The summer of 2023 was the hottest on record. The sweltering temperatures have brought deadly heat waves and wildfires that have ripped through forests and towns near cities – all of which can affect people’s health and the hospitals and clinics where people seek care.

“The Northern Hemisphere has just experienced one of its worst summers – with repeated heat waves causing devastating wildfires, damaging health, disrupting daily life, and causing lasting damage to the environment,” said World Meteorological Organization Secretary-General Petteri Taalas in a statement.

That summer, in Arizona, for example, extreme heat put stress on power grids and caused an influx of people needing medical attention for heat stress.

A 2021 study found that heat-related emergency room visits in Taiwan increased by 50% on days that reached a wet-bulb temperature — which accounts for both heat and humidity — of at least 89.6 degrees Fahrenheit. At that level, it is very difficult for sweat to evaporate and therefore it is difficult for people to cool themselves.

Looking Ahead to Future Risk

In the coming decades, healthcare infrastructure will face increasing pressures from the effects of extreme weather and rising temperatures – power outages, hospital closures and building damage.

At the same time, the need for care can increase.
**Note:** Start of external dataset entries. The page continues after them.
(** X1: the path of a context is never empty, and its resource path is
    the path followed by [index] or a prefix of the path. *)
Theorem constructor_resourcePath_prefix {Cfg} (req : Request) (cfg : Cfg) :
  let c := constructor req cfg in
  path c <> "" /\
  (resourcePath c = path c ++ "index" \/ exists rest, path c = resourcePath c ++ rest).
Proof.
  destruct req as [u]. unfold constructor. cbn [url].
  assert (Hne : pathOf u <> "") by (by destruct u as [[|a s]|]).
  set (p := pathOf u) in *.
  destruct (lastIndexOf slash p <? lastIndexOf dot p).
  - destruct (substring_prefix p (lastIndexOf dot p)) as [r1 Hr1].
    set (rel := substring p 0 (lastIndexOf dot p)) in *.
    destruct (lastIndexOf slash p <? lastIndexOf dot rel); cbn.
    + split; [done|]. right.
      destruct (substring_prefix rel (lastIndexOf dot rel)) as [r2 Hr2].
      exists (r2 ++ r1). rewrite <- append_assoc, <- Hr2. exact Hr1.
    + split; [done|]. right. by exists r1.
  - destruct (lastIndexOf slash p =? len p - 1); cbn.
    + split; [done|]. by left.
    + split; [done|]. right. exists "". by rewrite append_empty_r.
Qed.

(** X2: a path whose last component holds no dot is its own resource
    path, whatever dots its directories hold; there is no extension and
    no selector. *)
Theorem constructor_plain_name {Cfg} (req : Request) (cfg : Cfg) (dir name : string) :
  url req = Some (dir ++ name) ->
  directory dir ->
  name <> "" ->
  lacks slash name ->
  lacks dot name ->
  let c := constructor req cfg in
  path c = dir ++ name /\
  resourcePath c = dir ++ name /\
  extension c = "" /\
  selector c = "".
Proof.
  intros Hu Hdir Hne Hslash Hdot. destruct req as [u]. cbn [url] in Hu. subst u.
  unfold constructor. cbn [url].
  rewrite (pathOf_nonempty (dir ++ name)) by (by apply app_nonempty_r).
  rewrite !lastIndexOf_app_lacks by done.
  destruct (directory_indices dir Hdir) as [Hle Heq].
  destruct (Z.ltb_spec (lastIndexOf slash dir) (lastIndexOf dot dir)); [lia|].
  rewrite len_app.
  assert (0 < len name).
  { destruct name as [|a name]; [done|]. rewrite len_cons. pose proof (len_nonneg name). lia. }
  destruct (Z.eqb_spec (lastIndexOf slash dir) (len dir + len name - 1)); [lia|].
  done.
Qed.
Climate change is expected to exacerbate more than half of known human diseases in the next 25 years, expand the range of fungal diseases and increase the risk of viruses and mosquito-borne diseases. Meanwhile, extreme heat will likely send people to the hospital.

Making significant changes to the way hospitals operate may seem difficult, but facilities can start small by adapting and creating solutions unique to their needs.

An example of this approach can be found in Vietnam. Almost half of all hospitals in that country do not have a reliable source of water, whether that is due to drought, floods, or creeping salt water intrusion. The result: patients often bring their own. Faced with this major barrier to care, three rural hospitals in Vietnam started projects to achieve climate resilience by addressing water availability. Each facility found new ways to get more water using solutions like rainwater catchment and storage systems, desalination, and better infrastructure to capture nearby runoff.

“Unfortunately, we can expect that climate change threatens water in health care facilities throughout Vietnam, so it is important to act quickly with adaptation measures,” said Angela Pratt, WHO representative in Vietnam.

As the impact of climate change puts healthcare systems at higher levels of risk, it is imperative that hospital leadership teams around the world begin to develop climate resilience plans related to infrastructure and workforce to protect healthcare in a changing world.